– По разумному, – уточнил Плюша.

Вралье был готов разразиться лекцией, но Хмурий Несмеянович, повернувшись всем телом, весело попросил:

– В очередь, милостивые государи, в очередь! Дайте господину нотариусу спокойно работать. А ты, убогий, что глазами лупаешь? – спросил он у так и застывшего рядом Просака каким-то усталым тоном. – Скажи уж напоследок, в претензии ты на меня или нет.

– Да что вы, ваше вашество, да разве ж я не понимаю, да как бы я…

– Приятель, ты этак раньше состаришься, чем договоришь. Выражайся ясно и четко, по-уставному: так точно или никак нет.

– Да я… да нет же, никак!

– Свободен. Видишь, корнет, никаких претензий. Ах да, какой же ты корнет? «Сопливый интеллигентишко» было бы точнее, да слишком длинно.

Вралье крякнул, но продолжал писать. Персефоний промолчал. Тучко побарабанил пальцами по столу и вдруг сказал:

– Извини. Ты мне все-таки крепко помог, а я на тебя напускаюсь. Но ты пойми, меня уже воротит от всего, что творится вокруг, от всей этой глупости и подлости…

Персефоний снова промолчал. Он понял, что устал от этого человека. Не потому, что Хмурий Несмеянович плох – нет, даже если так, обвинять его у Персефония не было ни сил, ни желания. В конечном счете, жажду жизни трудно поставить в вину.

Но его неискоренимое презрение ко всем и всяческим законам и правилам было на самом деле утомительно. Даже странно, что Персефоний не разобрал этого раньше, а теперь он глядел на Тучко и видел перед собой человека, который сам для себя составил закон и весь мир меряет по нему, не спрашивая, есть ли другие мерки.

Все остальное было для него мусором, в лучшем случае – орудием.

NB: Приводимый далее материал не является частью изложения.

Lemma catalog_row_spec ex pin row c :
  catalog_row clock p byProv now ex pin row = inl c ->
  cc_row c = row /\ cm_Provider row ∉ ex /\ suits p row /\ cm_Quality row = want_quality p
  /\ (if cc_pinned c then exists ov, pin !! cm_Provider row = Some ov /\ cc_band c = oo_Band ov
      else usable row /\ cc_band c = usage_band row).
Proof.
  unfold catalog_row. case_decide; [done|].
  destruct (bool_decide (p_Mode p = CapabilityTask) && _) eqn:M1; [done|].
  destruct (bool_decide (p_Mode p = CapabilitySession) && _) eqn:M2; [done|].
  destruct (p_PreferPlan p && _) eqn:M3; [done|].
  destruct (negb (bool_decide (cm_Quality row = _))) eqn:Q; [done|].
  rewrite negb_false_iff, bool_decide_eq_true in Q.
  pose proof (suits_checks _ _ M1 M2 M3) as Su. unfold usable, usage_band.
  destruct (pin !! cm_Provider row) as [ov|] eqn:Pin.
  - rewrite bool_decide_true by done. cbn. intros [= <-]. cbn. split_and!; eauto.
  - rewrite bool_decide_false by (by intros [? ?]). cbn.
    destruct (skipForUsage _ _ _ _) eqn:Sk; [done|].
    destruct (byProv !! cm_Provider row) as [u|].
    + destruct (ModelHasAvailableTokens _ _ _ _ _) eqn:T; [|done]. cbn. intros [= <-]. cbn.
      split_and!; [done..|intros u' [= <-]; done|done].
    + intros [= <-]. cbn. split_and!; done.
Qed.

Lemma catalog_rows_spec ex pin rows c :
  c ∈ (catalog_rows clock p byProv now ex pin rows).1 ->
  exists row, row ∈ rows /\ catalog_row clock p byProv now ex pin row = inl c.
Proof.
  induction rows as [|row rows IH]; cbn; [set_solver|].
  destruct (catalog_row clock p byProv now ex pin row) as [d|why] eqn:E; cbn.
  - intros [->|Hc]%elem_of_cons; [exists row; set_solver|].
    destruct (IH Hc) as (r & Hr & Er). exists r. set_solver.
  - intros Hc. destruct (IH Hc) as (r & Hr & Er). exists r. set_solver.
Qed.

(** A candidate not pinned is in no spent band. *)
Lemma skipForUsage_false u :
  skipForUsage clock p u now = false -> p_RequireUsage p = true ->
  exists u', u = Some u' /\ publishedPlanBand (v_Weekly (ClassifyPlan clock u' now (p_Thresholds p))) = true.
Proof.
  unfold skipForUsage. intros S R. rewrite R in S. cbn [negb] in S.
  destruct u as [u|]; [|done]. exists u. split; [done|].
  destruct (p_Background p && _); [done|].
  apply orb_false_iff in S as [_ S]. by apply negb_false_iff.
Qed.

Lemma background_not_ahead u :
  skipForUsage clock p (Some u) now = false -> p_Background p = true ->
  v_Weekly (ClassifyPlan clock u now (p_Thresholds p)) <> PlanBandAhead.
Proof.
  unfold skipForUsage. intros S B E. rewrite B, E in S. cbn in S. done.
Qed.
End Rows.

Lemma catalog_named row : row ∈ ModelCatalog -> cm_Provider row <> "".
Proof.
  assert (Forall (fun r => cm_Provider r <> "") ModelCatalog) as F by (repeat constructor; discriminate).
  rewrite list.Forall_forall in F. apply F.
Qed.

(** What a pick from the catalog satisfies. *)
Definition eligible_pick `{Unicode, MathLog} (clock : Time) (p : ModelPredicates)
    (byProv : gmap string PlanUsage) (now : Time) (k : ModelPick) : Prop :=
  exists row, row ∈ ModelCatalog
  /\ k_Provider k = cm_Provider row /\ k_Model k = cm_Model row
  /\ cm_Quality row = want_quality p /\ suits p row
  /\ cm_Provider row ∉ p_ExcludeProviders p
  /\ (forall po, po ∈ p_OwnerOverride p -> PlanProvider po.1 = cm_Provider row ->
      IsDestBand (oo_Band po.2) = true)
  /\ ((exists po, po ∈ p_OwnerOverride p /\ PlanProvider po.1 = cm_Provider row
         /\ oo_Band po.2 = k_Band k /\ IsDestBand (k_Band k) = true)
      \/ usable clock p byProv now row /\ k_Band k = usage_band clock p byProv now row
         /\ (IsDestBand (k_Band k) = true
             \/ p_RequireUsage p = false /\ publishedPlanBand (k_Band k) = false)).

Lemma catalog_pick_facts `{Unicode, MathLog} clock rand p byProv now k :
  resolve_catalog clock rand p byProv now = inl k -> eligible_pick clock p byProv now k.
Proof.
  unfold resolve_catalog. destruct (pickCatalog _ _ _ _) as [c|err] eqn:P; [|by case_bool_decide].
  intros [= <-]. cbn [k_Provider k_Model k_Band].
  apply pickCatalog_elem in P as (c0 & Hc & E1 & E2 & _ & E4 & _).
  apply prefer_pool_sub, pick_pool_spec in Hc as (Hc & Ht & _).
  apply catalog_rows_spec in Hc as (row & Hrow & Hc).
  apply catalog_row_spec in Hc as (Er & Hex & Hs & Hq & Hp).
  destruct (excluded_pinned_spec p) as (X1 & X2 & X3).
  exists row. rewrite E1, E2, Er. split_and!; try done.
  - intros Hin. by apply Hex, X1.
  - intros po Hpo Eq. destruct (IsDestBand (oo_Band po.2)) eqn:D; [done|].
    exfalso. apply Hex. rewrite <-Eq. apply X2; [done| |done]. rewrite Eq.
    by apply catalog_named.
  - destruct (cc_pinned c0) eqn:Pin.
    + left. destruct Hp as (ov & Hov & ->). destruct (X3 _ _ Hov) as (_ & D & po & Hpo & Hpp & <-).
      exists po. done.
    + right. destruct Hp as [Hu Hb]. split_and!; [done|done|].
      destruct Ht as [Ht|[Ht|Ht]]; [congruence|by left|].
      destruct (p_RequireUsage p) eqn:R; [|by right]. exfalso.
      destruct Hu as [Sk _]. destruct (skipForUsage_false _ _ _ _ Sk R) as (u & Eu & Pu).
      unfold usage_band in Hb. rewrite Eu in Hb. congruence.
Qed.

Понадобилось – он обратился к закону государства, чтобы успокоить «сопливого интеллигентишку». Понадобилось – к воровскому закону, чтобы наказать предателя. При этом оба закона, и государственный, и воровской, в его глазах ничем не отличались, и первый был отнюдь не выше второго.

А Персефония не мог устроить закон Тучко – уже потому хотя бы, что сам он по отношению к этому закону был чем-то внешним, столь же малозначительным, как и все остальное в мире. Хотя Хмурий Несмеянович и вписал упыря в число «своих», искренне заботился о нем и выручал, Персефоний догадывался, что быть под сенью закона Тучко – незавидная участь.

Он верил и разуверился, и кто поручится, что завтра он не уверится в чем-нибудь новом? Он убивал одних, а теперь будет убивать других… Будет! – с неожиданной ясностью понял Персефоний, разглядывая усталое лицо Хмурия Несмеяновича. Наверняка еще недавно он говорил себе, что бывших сослуживцев и пальцем не тронет – но упыря Торкеса готов был прикончить не раздумывая, и лешего Ляса ему придется убить, а потом и других…

Шаток его закон.

Персефоний не желал зла Тучко, но не чувствовал уверенности, что готов пожелать ему удачи.

– Молчишь? Ну и молчи.

Молодой домовенок принес его мешок и завернутый в кус материи посох. Тучко подержался за посох; лицо его стало жестким, и он сказал, точно прислушавшись к совету единственного друга:

– Не надо другого упыря. Я уезжаю из Лионеберге, и, может быть, скоро все само по себе кончится. Спасибо за намерение, но спутник будет мне только мешать.

Персефоний, однако, не слушал его. Он вдруг понял, что его давно уже точит смутное беспокойство, не имеющее отношения ни к Тучко, ни к странностям предместья. Это было настойчивое ощущение пристального взгляда. Персефоний оглядел зал и остановил взор на человеке в дорожном плаще. Прежде он сидел так, что фантомы наполовину скрывали его, и терялся из виду, но теперь оба призрака, переминаясь, дожидались нотариуса Вралье, и незнакомец оказался открыт.